MULTINUCLEATION ENHANCES MACROPHAGE-MEDIATED BONE-RESORPTION

Abstract

Degradation of mineralized connective tissues in vivo is a function of multinucleated giant cells (''clasts) derived from and belonging to the mononuclear phagocyte family. To determine if attainment of the multinucleated state is causally or only coincidentally related to ''clast degradative activity, ''clast-like polykaryons were produced by exposing elicited rat macrophages to human serum (10% for 7-14 days).
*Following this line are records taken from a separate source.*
(** ** The sub-programs' own requests *)

Lemma resolveOutputSchema_key k t th :
  safe any_env (fun _ X e => match e with FetchSchema _ k' _ => k' = k | _ => True end)
    (fun _ _ => True) th (resolveOutputSchema k t).
Proof.
  unfold resolveOutputSchema. destruct (schemaPathFor _ _); [|done]. cbn. split; [done|].
  intros [e|d] _; cbn; [done|]. by destruct (is_nullish d).
Qed.

Lemma buildToolList_key k ts th :
  safe any_env (fun _ X e => match e with FetchSchema _ k' _ => k' = k | _ => True end)
    (fun _ _ => True) th (buildToolList k ts).
Proof.
  unfold buildToolList. eapply safe_bind with (Q := fun _ _ => True); [|done].
  revert th. induction ts as [|[n t] ts IH]; intros th; cbn [device_tools]; [done|].
  eapply safe_bind with (Q := fun _ _ => True).
  - unfold resolveSchemas. eapply safe_bind with (Q := fun _ _ => True).
    + unfold resolveOneSchema. destruct (schemaPathFor _ _); [|done]. cbn. split; [done|].
      intros [e|d] _; cbn; [done|]. by destruct (is_nullish d).
    + intros h' a _. eapply safe_bind; [apply resolveOutputSchema_key|done].
  - intros h' a _. eapply safe_bind; [apply IH|done].
Qed.

(** No job is queued by the reads and the removal. *)
Definition no_queue (X : Type) (e : jobE X) : Prop :=
  match e with QAdd _ _ _ | QUpsert _ _ _ => False | _ => True end.

Lemma getJob_no_queue wt ctx id h :
  safe (fun _ _ _ _ => True) (fun _ => no_queue) (fun _ _ => True) h (getJob wt ctx id).
Proof.
  unfold getJob. case_match; [done|]. cbn. split; [done|]. intros [m|[j|]] _; cbn; try done.
  destruct (ownsJob ctx (j_data j)); cbn; [|done]. split; [done|]. intros [m|st] _; cbn; [done|].
  destruct (is_terminal st); cbn; [|done]. split; [done|]. by intros [m|f] _.
Qed.

Lemma removeJob_no_queue sha wt ctx name id rep h :
  safe (fun _ _ _ _ => True) (fun _ => no_queue) (fun _ _ => True) h (removeJob sha wt ctx name id rep).
Proof.
  unfold removeJob. repeat (case_match; [done|]). destruct rep as [| |[]| | | | |]; try done; cbn; (split; [done|]).
  - intros [m|v] _; cbn; [done|]. set (legacy := match ctx with Ctx _ a => _ | _ => _ end).
    destruct (negb (is_true v) && legacy); cbn; [split; [done|]; intros [m|v'] _; cbn; [done|]|];
      by case_match.
  - intros [m|[j|]] _; cbn; try done. destruct (ownsJob ctx (j_data j)); cbn; [|done]. split; [done|].
    by intros [m|] _.
Qed.

Lemma records_no_queue js h :
  safe (fun _ _ _ _ => True) (fun _ => no_queue) (fun _ _ => True) h (records_of js).
Proof.
  revert h. induction js as [|j js IH]; intros h; cbn [records_of]; [done|]. cbn. split; [done|].
  intros st _. eapply safe_bind; [apply IH|done].
Qed.

Lemma listJobs_no_queue wt ctx h :
  safe (fun _ _ _ _ => True) (fun _ => no_queue) (fun _ _ => True) h (listJobs wt ctx).
Proof.
  unfold listJobs. repeat (case_match; [done|]). cbn. split; [done|]. intros [m|jobs] _; cbn; [done|].
  eapply safe_bind; [apply records_no_queue|done].
Qed.

(** addJob queues, at most, a job for the call it was given. *)
Definition queues_for (k d s a : jsval) (X : Type) (e : jobE X) : Prop :=
  match e with
  | QAdd _ data _ => jget "deviceID" data = d /\ jget "serviceID" data = s /\ jget "actionName" data = a
  | QUpsert _ _ _ => False
  | _ => True
  end.

Lemma addJob_queues sha wt k adm name d s a input h :
  safe (fun _ _ _ _ => True) (fun _ => queues_for k d s a) (fun _ _ => True) h
    (addJob sha wt (Ctx k adm) (JObj [("name", name)]) d s a input).
Proof.
  unfold addJob. repeat (case_match; [done|]). cbn. split; [done|]. by intros [m|id] _.
Qed.

(** ** Answers *)

Section answers.
Context (ErrorInfo : string -> option string) (JSON_parse : string -> option jsval)
        (toISOString : jsval -> string) (sha256 deviceIDForName : string -> string)
        (workerThread authoringTools debug : bool) (moduleSandbox SERVER_VERSION : string)
        (mcpToolCallCost : Z) (process_cwd : string) (k : jsval).
(** The tool names the message carries. *)
Context (named : string -> Prop).

Notation policy := (gw_policy sha256 authoringTools k).
Notation gsafe Q := (safe gw_env policy Q).

(** A response to the request with this id: a result, or an error. *)
Definition response_to (id body : jsval) : Prop :=
  (exists v, body = resultResponse id v) \/ (exists c m, body = errorResponse id c m).

(** How a message ends: every success is billed and nothing else is, and the
    end is a response to it, or an exception: the auth provider's own, or the
    one of a tool name every object inherits. *)
Definition ends (id : jsval) (h : list (obs gwE)) (r : gw_result) : Prop :=
  charged h = bill k h /\
  match r with
  | Responded (Some body) => response_to id body
  | Responded None => False
  | GwThrew m => (exists e, Obs (GListDevices k) (Threw e) ∈ h /\ m = e_message e) \/
                 (exists name, named name /\ includes name OBJECT_PROTOTYPE = true)
  end.

(** Nothing charged and nothing to charge yet. *)
Definition fresh (h : list (obs gwE)) : Prop := charged h = [] /\ succeeded k h = [].

Lemma fresh_bill h : fresh h -> charged h = bill k h.
Proof. intros [Hc Hs]. unfold bill. rewrite Hc, Hs. by destruct (is_nullish k). Qed.

Lemma fresh_step h o : fresh h -> charge_obs o = None -> success_obs k o = None -> fresh (h ++ [o]).
Proof.
  intros [Hc Hs] H1 H2. unfold fresh, charged, succeeded in *. rewrite !omap_app. cbn.
  by rewrite H1, H2, Hc, Hs.
Qed.

Lemma fresh_quiet h h' : fresh h -> quiet k h h' -> fresh h'.
Proof. intros [Hc Hs] (_ & H1 & H2). split; congruence. Qed.

Lemma reply_result id h v : fresh h -> gsafe (ends id) h (reply (resultResponse id v)).
Proof. intros H. cbn. split; [by apply fresh_bill|]. left. eauto. Qed.

Lemma reply_error id h c m : fresh h -> gsafe (ends id) h (reply (errorResponse id c m)).
Proof. intros H. cbn. split; [by apply fresh_bill|]. right. eauto. Qed.

(** One request that moves no money, then the rest. *)
Ltac silent := first [done | apply fresh_step; [assumption|done|done]].

Lemma rate_check_safe {A} (Q : list (obs gwE) -> A -> Prop) h c :
  fresh h -> (forall h' b, fresh h' -> h ⊆ h' -> gsafe Q h' (c b)) ->
  gsafe Q h (pbind (rate_check k) c).
Proof.
  intros Hf Hc. unfold rate_check. destruct (is_nullish k); cbn; [by apply Hc|].
  split; [done|]. intros r _. apply Hc; [by apply fresh_step|apply sub_snoc].
Qed.

Lemma identity_safe {A} (Q : list (obs gwE) -> A -> Prop) h c :
  fresh h ->
  (forall h' e, fresh h' -> gsafe Q h' (c (AuthRefused e))) ->
  (forall h' u adm, fresh h' -> accepted h' JNull k JNull JNull adm -> gsafe Q h' (c (AuthOk k u adm))) ->
  gsafe Q h (pbind (resolveCallerIdentity k) c).
Proof.
  intros Hf Hr Ha. cbn. split; [done|]. intros [e|k' u adm] Hx; cbn in Hx; subst.
  - apply Hr. by apply fresh_step.
  - apply Ha; [by apply fresh_step|]. eexists. apply last_in.
Qed.

Lemma gated_safe id h (next : auth_ctx -> prog gwE gw_result) :
  fresh h ->
  (forall h' adm, fresh h' -> accepted h' JNull k JNull JNull adm -> gsafe (ends id) h' (next (Ctx k (JBool adm)))) ->
  gsafe (ends id) h (resolveGatedIdentity ErrorInfo id k next).
Proof.
  intros Hf Hn. unfold resolveGatedIdentity. apply identity_safe; [done| |].
  - intros h' e H. by apply reply_error.
  - intros h' u adm H Hacc. apply rate_check_safe; [done|]. intros h2 [] H2 Hs; [by apply reply_error|].
    apply Hn; [done|]. by eapply accepted_mono.
Qed.

(** A job program that queues nothing, under an accepted identity. *)
Lemma job_safe {A B} (Q : list (obs gwE) -> B -> Prop) (p : prog jobE A) h adm c :
  fresh h -> accepted h JNull k JNull JNull adm ->
  safe stable_owner (tenant_request sha256 (Ctx k (JBool adm))) (fun _ _ => True) (jobs_of h) p ->
  safe (fun _ _ _ _ => True) (fun _ => no_queue) (fun _ _ => True) (jobs_of h) p ->
  (forall h' a, fresh h' -> accepted h' JNull k JNull JNull adm -> gsafe Q h' (c a)) ->
  gsafe Q h (pbind (of_job p) c).
Proof.
  intros Hf Hacc H1 H2 Hc. eapply safe_bind.
  - eapply (of_job_safe sha256 authoringTools k (fun _ _ => True) p h h adm no_queue).
    + by exists JNull, JNull, JNull.
    + apply quiet_refl.
    + intros h' X e _ He. by destruct e.
    + eapply safe_mono; [exact (safe_both _ _ _ _ _ _ _ H1 H2)|done].
  - cbn. intros h' a [_ Hq]. apply Hc; [by eapply fresh_quiet|].
    eapply accepted_mono; [apply Hq|done].
Qed.

Lemma tool_safe {A B} (Q : list (obs gwE) -> B -> Prop) (p : prog toolE A) h c :
  fresh h ->
  safe any_env (fun _ X e => match e with FetchSchema _ k' _ => k' = k | _ => True end) (fun _ _ => True) [] p ->
  (forall h' a, fresh h' -> h ⊆ h' -> gsafe Q h' (c a)) ->
  gsafe Q h (pbind (of_tool p) c).
Proof.
  intros Hf Hp Hc. eapply safe_bind; [apply (of_tool_safe sha256 authoringTools k _ p [] h h (quiet_refl k h) Hp)|].
  cbn. intros h' a [_ Hq]. apply Hc; [by eapply fresh_quiet|apply Hq].
Qed.

Lemma getJob_tenant wt ctx id h :
  safe stable_owner (tenant_request sha256 ctx) (fun _ _ => True) h (getJob wt ctx id).
Proof. eapply safe_mono; [apply getJob_safe|done]. Qed.

(** *** Handler by handler *)

Lemma with_task_id_safe req (next : string -> auth_ctx -> prog gwE gw_result) h :
  fresh h ->
  (forall taskId h' adm, fresh h' -> accepted h' JNull k JNull JNull adm ->
     gsafe (ends (jget "id" req)) h' (next taskId (Ctx k (JBool adm)))) ->
  gsafe (ends (jget "id" req)) h (with_task_id ErrorInfo workerThread req k next).
Proof.
  intros Hf Hn. unfold with_task_id. destruct (jget "taskId" _); try by apply reply_error.
  case_match; [by apply reply_error|]. case_match; [by apply reply_error|].
  apply gated_safe; [done|]. intros. by apply Hn.
Qed.

Lemma handleTasksGet_safe req h :
  fresh h -> gsafe (ends (jget "id" req)) h (handleTasksGet ErrorInfo toISOString workerThread req k).
Proof.
  intros Hf. unfold handleTasksGet. apply with_task_id_safe; [done|]. intros taskId h' adm Hf' Hacc.
  apply (job_safe _ _ h' adm); [done|done|apply getJob_tenant|apply getJob_no_queue|].
  intros h2 r Hf2 _. destruct r; [by apply reply_error|by apply reply_error|by apply reply_result].
Qed.
(* ===== verification/Host.v ===== *)
(** * What the file broker asks of its host (lib/fs-broker/broker.js)

    The requests of a brokered operation: Node's asynchronous file functions,
    the clock, and the broker's own shared state (lock, scheduler slot,
    descriptor table, real-path cache, quota, reports), each one atomic step
    of the main thread. Between two requests other operations run. *)
From Stdlib Require Import ZArith Lia Ascii String.
From stdpp Require Import prelude strings gmap.
From S2P Require Import Prelude Paths Namespace FsErrors Quota Json Prog.

Set Default Proof Using "Type".
Local Open Scope Z_scope.

(** ** Values *)

(** What a [Stats] or [Dirent] says the object is. *)
Inductive kind := KFile | KDir | KLink | KOther.

#[export] Instance kind_eq_dec : EqDecision kind.
Proof. solve_decision. Defined.

(** A [Stats]: what it is, and its numbers. *)
Record stat := mkStat { st_kind : kind; st_all : jsval }.

Definition num_field (k : string) (v : jsval) : Z := match jget k v with JNum z => z | _ => 0 end.
Definition st_dev (s : stat) : Z := num_field "dev" (st_all s).
Definition st_ino (s : stat) : Z := num_field "ino" (st_all s).
Definition st_nlink (s : stat) : Z := num_field "nlink" (st_all s).
Definition st_size (s : stat) : Z := num_field "size" (st_all s).
Definition st_mode (s : stat) : Z := num_field "mode" (st_all s).
Definition isFile (s : stat) : bool := bool_decide (st_kind s = KFile).
Definition isDirectory (s : stat) : bool := bool_decide (st_kind s = KDir).
Definition isSymbolicLink (s : stat) : bool := bool_decide (st_kind s = KLink).

Record dirent := mkDirent { de_name : string; de_kind : kind }.

(** A numeric argument as the worker sent it: [undefined], [null], an integer,
    the number NaN, or a value that is no number and whose [Number()] is
    given. *)
Inductive narg := NUndef | NNull | NInt (z : Z) | NNaN | NOther (number : num).

(** [a == null], [Number(a)] and [Number(a || 0)]. *)
Definition absent (a : narg) : bool := match a with NUndef | NNull => true | _ => false end.
Definition js_num (a : narg) : num :=
  match a with NUndef | NNaN => NaN | NNull => Fin 0 | NInt z => Fin z | NOther n => n end.
Definition js_num_or0 (a : narg) : num :=
  match a with NInt z => Fin z | NOther n => n | _ => Fin 0 end.

(** An open descriptor's entry; [e_handle] is the open file and the entry's
    identity, its position lives in the broker's state. *)
Record fd_entry := mkEntry {
  e_handle : Z;
  e_fdvirtual : string;
  e_placed : placed;
  e_append : bool;
  e_counts : bool
}.

(** ** Requests *)

Inductive brE : Type -> Type :=
(* fs/promises *)
| HRealpath (p : string) : brE (result string)
| HLstat (p : string) (bigint : bool) : brE (result stat)
| HStat (p : string) (bigint : bool) : brE (result stat)
| HReadlink (p : string) : brE (result string)
| HAccess (p : string) (mode : jsval) : brE (result unit)
| HReaddir (p : string) : brE (result (list dirent))
| HStatfs (p : string) : brE (result jsval)
| HMkdir (p : string) (opts : jsval) : brE (result (option string))
| HMkdtemp (prefix : string) : brE (result string)
| HRmdir (p : string) : brE (result unit)
| HRm (p : string) (opts : jsval) : brE (result unit)
| HUnlink (p : string) : brE (result unit)
| HRename (from to : string) : brE (result unit)
| HLink (from to : string) : brE (result unit)
| HSymlink (target at_ : string) (type_ : jsval) : brE (result unit)
| HChmod (p : string) (mode : num) : brE (result unit)
| HChown (p : string) (uid gid : jsval) : brE (result unit)
| HLchown (p : string) (uid gid : jsval) : brE (result unit)
| HUtimes (p : string) (atime mtime : jsval) : brE (result unit)
| HLutimes (p : string) (atime mtime : jsval) : brE (result unit)
| HTruncate (p : string) (len : narg) : brE (result unit)
| HOpen (p : string) (flags : Z) (mode : jsval) : brE (result Z)
(* an open FileHandle *)
| FStat (fh : Z) (bigint : bool) : brE (result stat)
| FRead (fh length : Z) (position : narg) : brE (result string)
| FWrite (fh : Z) (data : string) (position : narg) : brE (result Z)
| FTruncate (fh : Z) (len : narg) : brE (result unit)
| FSync (fh : Z) (data_only : bool) : brE (result unit)
| FChmod (fh : Z) (mode : num) : brE (result unit)
| FChown (fh : Z) (uid gid : jsval) : brE (result unit)
| FUtimes (fh : Z) (atime mtime : jsval) : brE (result unit)
| FClose (fh : Z) : brE (result unit)
(* the broker's own state *)
| BBegin : brE unit
| BEnd : brE unit
| BClosed : brE bool
| BAcquire (exclusive : bool) : brE unit
| BRelease (exclusive : bool) : brE unit
| BSlot : brE unit
| BSlotDone : brE unit
| BReport (rule target : string) : brE unit
| BNow : brE Z
| BCacheGet (dir : string) : brE (option (string * Z))
| BCacheSet (dir real : string) (at_ : Z) : brE unit
| BCacheClear : brE unit
| BReserve (bytes entries : num) (syscall virtual : string) : brE (result unit)
| BSettle (reservedBytes reservedEntries actualBytes actualEntries : num) : brE unit
| BFdCount : brE Z
| BFdAdd (e : fd_entry) : brE Z
| BFdGet (fd : Z) : brE (option fd_entry)
| BFdDelete (fd : Z) : brE unit
| BPos (fh : Z) : brE num
| BSetPos (fh : Z) (pos : num) : brE unit
| BTurn (fh : Z) : brE unit
| BTurnDone (fh : Z) : brE unit.

(** ** Rejections: an operation is a [prog] that ends in a value or an error *)

Definition eprog (A : Type) : Type := prog brE (result A).

Definition ebind {A B} (m : eprog A) (k : A -> eprog B) : eprog B :=
  pbind m (fun r => match r with Ok a => k a | Throw e => Ret (Throw e) end).

Definition ok {A} (a : A) : eprog A := Ret (Ok a).
Definition throw {A} (e : jserr) : eprog A := Ret (Throw e).

(** [p.catch(() => null)] *)
Definition or_null_of {A} (m : eprog A) : prog brE (option A) :=
  pbind m (fun r => Ret match r with Ok a => Some a | Throw _ => None end).

(** [try { ... } finally { last }], for a [last] that does not throw. *)
Definition finally {A} (m : eprog A) (last : prog brE unit) : eprog A :=
  pbind m (fun r => pbind last (fun _ => Ret r)).

Notation "'try' x '<-' m 'in' k" := (ebind m (fun x => k))
  (at level 200, x name, m at level 100, k at level 200) : js_scope.

(** A loop: [body] from a state gives the next state or the loop's end;
    [2^levels] iterations at most. *)
Fixpoint loopn {S A} (levels : nat) (body : S -> eprog (S + A)) (s : S) : eprog (S + A) :=
  match levels with
  | O => body s
  | S n => ebind (loopn n body s) (fun r => match r with
                                            | inl s' => loopn n body s'
                                            | inr a => ok (inr a)
                                            end)
  end.

(** Enough iterations that a loop over bytes of a file, directory entries or
    paths of a tree has ended: a file's offset has 63 bits. *)
Definition many : nat := 63.

Definition looped {S A} (s : S + A) : eprog A :=
  match s with inr a => ok a | inl _ => throw (plain_error "loop") end.

Definition loop {S A} (body : S -> eprog (S + A)) (s : S) : eprog A := ebind (loopn many body s) looped.

(** A loop whose states have a measure below [2^63] that goes down with each
    iteration ends, and ends with a value. *)
Section total.
Context (env : list (obs brE) -> forall X, brE X -> X -> Prop).
Context (P : list (obs brE) -> forall X, brE X -> Prop).

(** [p] does not reject, and its value satisfies [Q]. *)
Definition fulfils {A} (Q : A -> Prop) (h : list (obs brE)) (p : eprog A) : Prop :=
  safe env P (fun _ r => exists a, r = Ok a /\ Q a) h p.

Lemma fulfils_bind {A B} (Q : A -> Prop) (R : B -> Prop) h (m : eprog A) k :
  fulfils Q h m -> (forall h' a, Q a -> fulfils R h' (k a)) -> fulfils R h (ebind m k).
Proof.
  intros Hm Hk. eapply safe_bind; [exact Hm|]. cbn. intros h' r (a & -> & HQ). by apply Hk.
Qed.

Lemma fulfils_mono {A} (Q Q' : A -> Prop) h (m : eprog A) :
  fulfils Q h m -> (forall a, Q a -> Q' a) -> fulfils Q' h m.
Proof. intros Hm HQ. eapply safe_mono; [exact Hm|]. cbn. intros h' r (a & -> & H). eauto. Qed.

Lemma fulfils_ok {A} (Q : A -> Prop) h a : Q a -> fulfils Q h (ok a).
Proof. intros H. by exists a. Qed.

Lemma fulfils_ask {X} (Q : X -> Prop) h (e : brE (result X)) :
  P h _ e -> (forall x, env h _ e x -> exists a, x = Ok a /\ Q a) -> fulfils Q h (ask e).
Proof. intros He Hx. split; [done|]. exact Hx. Qed.

Lemma loopn_total {S A} (I : Z -> S -> Prop) (Q : A -> Prop) body n :
  (forall h k s, I k s -> fulfils (fun r => match r with inl s' => exists k', I k' s' /\ k' < k | inr a => Q a end) h (body s)) ->
  forall h k s, I k s ->
    fulfils (fun r => match r with inl s' => exists k', I k' s' /\ k' + 2 ^ Z.of_nat n <= k | inr a => Q a end)
      h (loopn n body s).
Proof.
  intros Hb. induction n as [|n IH]; intros h k s Hs; cbn [loopn].
  - eapply fulfils_mono; [by apply (Hb h k)|]. intros [s'|a]; [|done]. intros (k' & ? & ?). exists k'.
    change (2 ^ Z.of_nat 0) with 1. split; [done|lia].
  - eapply fulfils_bind; [by apply (IH h k)|]. intros h' [s'|a]; cbn beta iota.
    + intros (k1 & Hs' & Hm). eapply fulfils_mono; [by apply (IH h' k1)|]. intros [s2|a]; [|done].
      intros (k2 & ? & ?). exists k2. rewrite Nat2Z.inj_succ, Z.pow_succ_r by lia. split; [done|lia].
    + intros HQ. by apply fulfils_ok.
Qed.

Lemma loop_total {S A} (I : Z -> S -> Prop) (Q : A -> Prop) body h k s :
  (forall k s, I k s -> 0 <= k) ->
  (forall h k s, I k s -> fulfils (fun r => match r with inl s' => exists k', I k' s' /\ k' < k | inr a => Q a end) h (body s)) ->
  I k s -> k < 2 ^ 63 -> fulfils Q h (loop body s).
Proof.
  intros Hm Hb Hs Hlt. unfold loop. eapply fulfils_bind; [exact (loopn_total I Q body many Hb h k s Hs)|].
  intros h' [s'|a]; cbn beta iota; [|by apply fulfils_ok].
  intros (k' & Hs' & Hle). exfalso. pose proof (Hm k' s' Hs').
  change (2 ^ Z.of_nat many) with (2 ^ 63) in Hle. lia.
Qed.
End total.

(** Some answer to every request: a host that refuses, and an empty broker. *)
Definition no_host (X : Type) (e : brE X) : X :=
  let refused {A} : result A := Throw (plain_error "refused") in
  match e in brE X return X with
  | HRealpath _ | HReadlink _ | HMkdtemp _ | FRead _ _ _ => refused
  | HLstat _ _ | HStat _ _ | FStat _ _ => refused
  | HReaddir _ => refused
  | HStatfs _ => refused
  | HMkdir _ _ => refused
  | HAccess _ _ | HRmdir _ | HRm _ _ | HUnlink _ | HRename _ _ | HLink _ _ | HSymlink _ _ _ | HChmod _ _ | HChown _ _ _
  | HLchown _ _ _ | HUtimes _ _ _ | HLutimes _ _ _ | HTruncate _ _ | FTruncate _ _ | FSync _ _ | FChmod _ _ | FChown _ _ _
  | FUtimes _ _ _ | FClose _ | BReserve _ _ _ _ => refused
  | HOpen _ _ _ | FWrite _ _ _ => refused
  | BClosed => false
  | BNow | BFdCount | BFdAdd _ => 0
  | BCacheGet _ => None
  | BFdGet _ => None
  | BPos _ => Fin 0
  | BBegin | BEnd | BAcquire _ | BRelease _ | BSlot | BSlotDone | BReport _ _ | BCacheSet _ _ _ | BCacheClear | BSettle _ _ _ _
  | BFdDelete _ | BSetPos _ _ | BTurn _ | BTurnDone _ => tt
  end.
Pure populations (90%) of multinucleated cells and their mononuclear macrophage counterparts were then assessed for their ability to bind and degrade 45Ca-labeled, devitalized bone particles in vitro. Macrophage polykaryons bind bone particles significantly more effectively than ordinary elicited mononuclear macrophages (approximately 40% attachment vs. approximately 25%; P < 0.001). Similarly, ''clast-like polykaryons resorb large (24-43-.mu.m diameter) and small (.ltoreq. 24-.mu.m) particles more efficiently than age- and culture condition-matched mononuclear cells (treated to control ratios, 1.3-4.2:1, P < 0.001). This difference in degradative activity remains highly significant whether resorption (45Ca release) is expressed per microgram DNA, per 100 .mu.g of protein or per total cell surface area. Multinucleation produces qualitative changes in the resorptive capacity of macrophagic cells. Apparently, formation of polykaryons is a physiologically important event in ''clast development.